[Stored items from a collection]
+++

(* ===== verification/Dynamodbbatch.v ===== *)
(** * pkg/awsbatch/dynamodbbatch: BatchWriteItem and BatchGetItem

    A Go map from table names to slices is a [gmap]; where the code ranges
    over the caller's map, the definition takes the entries in the order the
    iteration visits them, so every theorem holds for every order. *)

From S2P Require Import Prelude Backoff.

Local Open Scope Z_scope.

(** AWS limit of items per BatchWriteItem request *)
Definition maxBatchWriteItems : nat := 25.

Definition ErrCodeInternalServerError : string := "InternalServerError".
Definition ErrCodeThroughputExceeded : string := "ProvisionedThroughputExceededException".

(** [append(m[tableName], item)] stored back in the map *)
Definition append_item {T : Type} (t : string) (x : T) (m : gmap string (list T))
    : gmap string (list T) :=
  <[t := default [] (m !! t) ++ [x]]> m.

(** Count the number of items in the request map *)
Definition writeItemCount {T : Type} (m : gmap string (list T)) : Z :=
  map_fold (λ _ items result, result + Z.of_nat (length items)) 0 m.

Record batchWriteRequest (W T : Type) := {
  world : W;
  RequestItems : gmap string (list T);   (* input.RequestItems *)
  successCount : Z;
}.
Arguments world {W T} _.
Arguments RequestItems {W T} _.
Arguments successCount {W T} _.

Section dynamodbbatch.
Context {W T : Type}.
(** the AWS client: on success it returns the UnprocessedItems *)
Context (client_BatchWriteItem :
  W → gmap string (list T) → W * result (gmap string (list T))).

+++

Your objective: Could you give the data again, word for word?

Response area:
(* ===== verification/Dynamodbbatch.v ===== *)
(** * pkg/awsbatch/dynamodbbatch: BatchWriteItem and BatchGetItem

    A Go map from table names to slices is a [gmap]; where the code ranges
    over the caller's map, the definition takes the entries in the order the
    iteration visits them, so every theorem holds for every order. *)

From S2P Require Import Prelude Backoff.

Local Open Scope Z_scope.

(** AWS limit of items per BatchWriteItem request *)
Definition maxBatchWriteItems : nat := 25.

Definition ErrCodeInternalServerError : string := "InternalServerError".
Definition ErrCodeThroughputExceeded : string := "ProvisionedThroughputExceededException".

(** [append(m[tableName], item)] stored back in the map *)
Definition append_item {T : Type} (t : string) (x : T) (m : gmap string (list T))
    : gmap string (list T) :=
  <[t := default [] (m !! t) ++ [x]]> m.

(** Count the number of items in the request map *)
Definition writeItemCount {T : Type} (m : gmap string (list T)) : Z :=
  map_fold (λ _ items result, result + Z.of_nat (length items)) 0 m.

Record batchWriteRequest (W T : Type) := {
  world : W;
  RequestItems : gmap string (list T);   (* input.RequestItems *)
  successCount : Z;
}.
Arguments world {W T} _.
Arguments RequestItems {W T} _.
Arguments successCount {W T} _.

Section dynamodbbatch.
Context {W T : Type}.
(** the AWS client: on success it returns the UnprocessedItems *)
Context (client_BatchWriteItem :
  W → gmap string (list T) → W * result (gmap string (list T))).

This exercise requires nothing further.